EXERCISE DIRECTIONS
The lines to repeat are those below from the one containing "the deferred [Rollback]" down to the one containing "statement reads back.", both included; reproduce them exactly and nothing else.
----- PROVIDED DATA
(** * coldy: the order lifecycle engine, embedded and verified

    A shallow embedding of the Go services of the repository (orders,
    inventory, payments, the outbox publisher and the circuit breaker)
    together with the SQL they run, and the properties of the order
    lifecycle stated over it.

    Conventions of the embedding.
    - Go's fixed-width integers are [Z] with the wrap-around written out
      ([wrap64], [wrap_u32]); PostgreSQL's INTEGER arithmetic raises an
      error on overflow instead, which [int4] models.
    - A function that returns [error] returns [option error] ([None] is
      Go's [nil]); one that talks to the database threads the database
      explicitly.  A [*sql.Tx] is a working copy: [Commit] returns it,
      the deferred [Rollback] returns the database the call started from.
    - Tables are lists of rows in insertion order (maps where the primary
      key is the only access path).  The bookkeeping columns [created_at]
      and [updated_at] are left out, as are surrogate UUID keys that no
      statement reads back.
    - Clocks, the payment provider, the message broker and the UUIDs a
      call draws are inputs.  A statement fails for the reasons the schema
      gives (a constraint, a key, a column type) and, in the payment
      service, when the context of the caller is done; the textual format
      of UUID and VARCHAR columns and failures of the connection itself
      are not modelled.  The keys of the idempotency store expire on the
      clock of the store. *)

From Stdlib Require Import ZArith Lia.
From stdpp Require Import base option list strings pretty gmap.

Local Open Scope string_scope.
Local Open Scope list_scope.
Local Open Scope Z_scope.

(** ** Go values shared by the packages *)

(** [error] values: [errors.New]/[fmt.Errorf] messages, [%w] wrapping and
    the two context errors. *)
Inductive error : Type :=
| errors_New (msg : string)
| Errorf_w (msg : string) (cause : error)
| DeadlineExceeded
| Canceled.

(** [err.Error()] *)
Fixpoint Error (e : error) : string :=
  match e with
  | errors_New msg => msg
  | Errorf_w msg cause => msg +:+ ": " +:+ Error cause
  | DeadlineExceeded => "context deadline exceeded"
  | Canceled => "context canceled"
  end.

#[global] Instance error_eq_dec : EqDecision error.
Proof. solve_decision. Defined.

(** A text between double quotes, as PostgreSQL prints names and values
    in its messages. *)
Definition quoted (text : string) : string :=
  String (Ascii.ascii_of_nat 34) text +:+ String (Ascii.ascii_of_nat 34) "".

(** What a call does: it returns, or it panics. *)
Inductive handled (A : Type) : Type :=
| Returns (r : A)
| Panics.

Arguments Returns {A} r.
Arguments Panics {A}.

(** [int64] arithmetic wraps (two's complement). *)
Definition wrap64 (z : Z) : Z := (z + 2 ^ 63) mod 2 ^ 64 - 2 ^ 63.
Definition int64_add (a b : Z) : Z := wrap64 (a + b).
Definition int64_mul (a b : Z) : Z := wrap64 (a * b).
Definition is_int64 (z : Z) : Prop := - 2 ^ 63 <= z < 2 ^ 63.

(** [uint32] arithmetic wraps. *)
Definition wrap_u32 (z : Z) : Z := z mod 2 ^ 32.

Lemma wrap64_small (z : Z) : is_int64 z -> wrap64 z = z.
Proof. unfold is_int64, wrap64. intros H. rewrite Z.mod_small; lia. Qed.

Lemma wrap64_mod (z : Z) : wrap64 z mod 2 ^ 64 = z mod 2 ^ 64.
Proof.
  unfold wrap64. rewrite Zminus_mod_idemp_l. f_equal. lia.
Qed.

Lemma wrap64_cong (a b : Z) : a mod 2 ^ 64 = b mod 2 ^ 64 -> wrap64 a = wrap64 b.
Proof.
  intros H. unfold wrap64.
  rewrite <- (Zplus_mod_idemp_l a), <- (Zplus_mod_idemp_l b), H. reflexivity.
Qed.

(** Adding a wrapped product to a wrapped sum is wrapping the exact sum. *)
Lemma int64_add_mul_wrap (t a q : Z) :
  int64_add (wrap64 t) (int64_mul a q) = wrap64 (t + a * q).
Proof.
  unfold int64_add, int64_mul. apply wrap64_cong.
  rewrite Zplus_mod, !wrap64_mod, <- Zplus_mod. reflexivity.
Qed.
----------
SOLUTION TO THIS TASK
      the deferred [Rollback] returns the database the call started from.
    - Tables are lists of rows in insertion order (maps where the primary
      key is the only access path).  The bookkeeping columns [created_at]
      and [updated_at] are left out, as are surrogate UUID keys that no
      statement reads back.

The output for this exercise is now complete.